Faites une rapide recherche, et vous serez frappé par le nombre de choses dites menacées par le phénomène de la banalisation : le covid, donc, mais aussi, le burn-out, le recours aux consultants, le bio, la haine, la cigarette… et j’en passe. 

Banalisation de la banalisation

On pourrait donc dire que même la banalisation se banalise. C’est terrible… mais rien de plus banal désormais que la banalisation, ou le risque de. D’une certaine manière, c’est presque le contraire d’un paradoxe : la banalisation coïncide enfin avec elle-même. 

Et dire qu’on craint la banalisation revient à échanger une banalité. Rien de nouveau sous le soleil, depuis l’avènement de la démocratie. Et même avant : 

“À partir du moment où les citoyens ont possédé la terre, tous les procédés qui se découvrent, tous les besoins qui viennent à naître, tous les désirs qui demandent à se satisfaire, sont des progrès vers le nivellement universel : le goût du luxe, l’amour de la guerre, l’empire de la mode, les passions les plus superficielles du cœur humain comme les plus profondes…”

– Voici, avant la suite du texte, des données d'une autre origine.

(* ===== verification/Scheduler.v ===== *)
(** * Scheduler: [ChronoReply._scheduler_loop]

    The loop of src/chronoreply.py, lines 175-212: every 5 seconds it reads
    the UTC clock once, scans [self.tasks], sends the content of each due
    task of the logged-in user, marks fired [once] tasks for deletion and
    reschedules the others with [_calculate_next_repeat], then, only when
    something was marked, drops the marked ids and calls [save_tasks].

    The bot's state is [bot]: the task list and the task file.  What the
    scan learns from the outside world is a parameter: [channel_found]
    answers [self.get_channel(cid)], and [obs i] says, for the task at
    position [i] of the list, whether [channel.send] succeeds and which UTC
    instant [datetime.now] returns inside [_calculate_next_repeat].  A
    successful send is a [delivery].  An exception that escapes the loop
    body ends the [asyncio] task: [tick] then returns [Raise], keeping the
    deliveries and the in-place mutations made before it, and [run] stops.

    The scan here has no interleaving: the command handlers that may run
    while a [send] is awaited are added in Interleave.v, which shows that
    without them its loop is this [tick].  The file ends with the contract
    of section 4.4 of the specification ([spec_tick] over abstract tasks)
    and the refinement theorem [tick_refines_spec]. *)

From S2P Require Import Prelude PyStr Calendar Zone PyVal Store Parser Recurrence.
Local Open Scope Z_scope.

Record delivery := mkDelivery { dl_channel : PyVal; dl_content : PyVal }.

#[export] Instance delivery_eq_dec : EqDecision delivery.
Proof. solve_decision. Defined.

(** The answers of the outside world to one fired task. *)
Record fire_obs := mkObs {
  send_ok : bool;          (** [await channel.send(...)] returns *)
  recompute_clock : Z      (** UTC reading of [datetime.now] in [_calculate_next_repeat] *)
}.
(** [/daftar] on three tasks: a [once] task of the user, a task of another
    user, and a weekly task of the user with a 60-character message. *)
Definition long_msg : string := "Pengingat: rapat mingguan tim produk di ruang tiga, lantai 2".
Definition daftar_bot : bot :=
  mkBot [once_task "aaaa" (utc_sched 2026 11 9 7 0);
         <["user_id" := PInt 7]> (once_task "bbbb" (utc_sched 2026 11 9 7 0));
         <["content" := PStr long_msg]> (weekly_task "cccc" "senin" (utc_sched 2026 11 16 2 0))] None.

Lemma list_tasks_entries_witness :
  Forall (λ t, is_Some (t !! "user_id")) (bot_tasks daftar_bot) ∧
  Forall (λ t, res_is_ok (entry_of WIB t) = true)
    (filter (λ t, owned me t = true) (bot_tasks daftar_bot)) ∧
  ∃ es,
    list_tasks WIB me daftar_bot =
      (daftar_bot, [if bool_decide (filter (λ t, owned me t = true) (bot_tasks daftar_bot) = []) then RNoTasks
                    else RTaskList es], Ok tt) ∧
    Forall2 (λ t e, entry_of WIB t = Ok e ∧
                    ∃ c, t !! "content" = Some (PStr c) ∧ ((String.length c ≤ 50)%nat → le_preview e = c) ∧
                         (String.length (le_preview e) ≤ 53)%nat)
            (filter (λ t, owned me t = true) (bot_tasks daftar_bot)) es.
Proof.
  split_and!; [decide_vm | decide_vm |].
  apply (list_tasks_entries WIB me daftar_bot); decide_vm.
Defined.

(** The weekly task of [run_recompute_none_silences_witness] after its
    tick: its schedule is [None]. *)
Definition silenced : dict := <[SCHED := PNone]> (weekly_task "w1" "funday" (utc_sched 2026 11 9 2 0)).

Lemma list_tasks_none_schedule_witness :
  silenced ∈ bot_tasks (mkBot [silenced] None) ∧ owned me silenced = true ∧ silenced !! SCHED = Some PNone ∧
  (list_tasks WIB me (mkBot [silenced] None)).1 = (mkBot [silenced] None, []) ∧
  ∃ e, (list_tasks WIB me (mkBot [silenced] None)).2 = Raise e.
Proof.
  split; [constructor|]. split; [reflexivity|]. split; [reflexivity|].
  apply (list_tasks_none_schedule WIB me (mkBot [silenced] None) silenced);
    [constructor | reflexivity | reflexivity].
Defined.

Partant de ce constat de nivellement universel (et c’est Alexis de Tocqueville qui le fait… toujours bien à citer Tocqueville, d’ailleurs, dès qu’on parle uniformisation, conformisme ou standardisation), partant, donc, de ce mouvement inéluctable qui fait que tout s’égalise, et même le pire…, qu’est-ce qui fait qu’on en soit encore à alerter sur des phénomènes de banalisation ? 

Et à quel moment on se dit que c’est un argument payant pour éveiller les consciences, sachant qu’en plus, tout le monde l’utilise et que tout semble susceptible d’être banalisé ? Car c’est bien ça le paradoxe : pas que la banalisation soit banale, mais de penser qu’en parlant toutes et tous de banalisation, on peut quand même la rendre exceptionnelle. 

S'en distinguer

Dans la mesure où tout se banalise, pourquoi le signaler ? pourquoi ne pas parler directement de ce qui est précisément en train de se banaliser ? et se passer de ce lieu commun de la banalisation ? 

Lieu d’autant plus commun qu’il ne fait pas seulement partie du vocabulaire qu’on rencontre chaque jour dans les infos, mais qu’on le vit chaque jour en notre for intérieur. Car oui, avant de craindre que le covid ou le bio ne se banalisent, notre 1ère crainte, c’est de l’être, nous. Pas banalisé, mais terriblement banal. 

Personne n’a envie d’être banal, et donc, tout le monde le devient. Et au moins, parce qu’on partage tous cette crainte de la non-distinction, de la non-reconnaissance.
C’est d’ailleurs le problème de la banalisation, son comble : elle est non seulement inéluctable, dans les faits, mais impossible à contourner, en théorie. 

Sauf, justement, à ne pas tenter de s’en alerter. Vive la banalisation, c’est le meilleur moyen de s’en distinguer.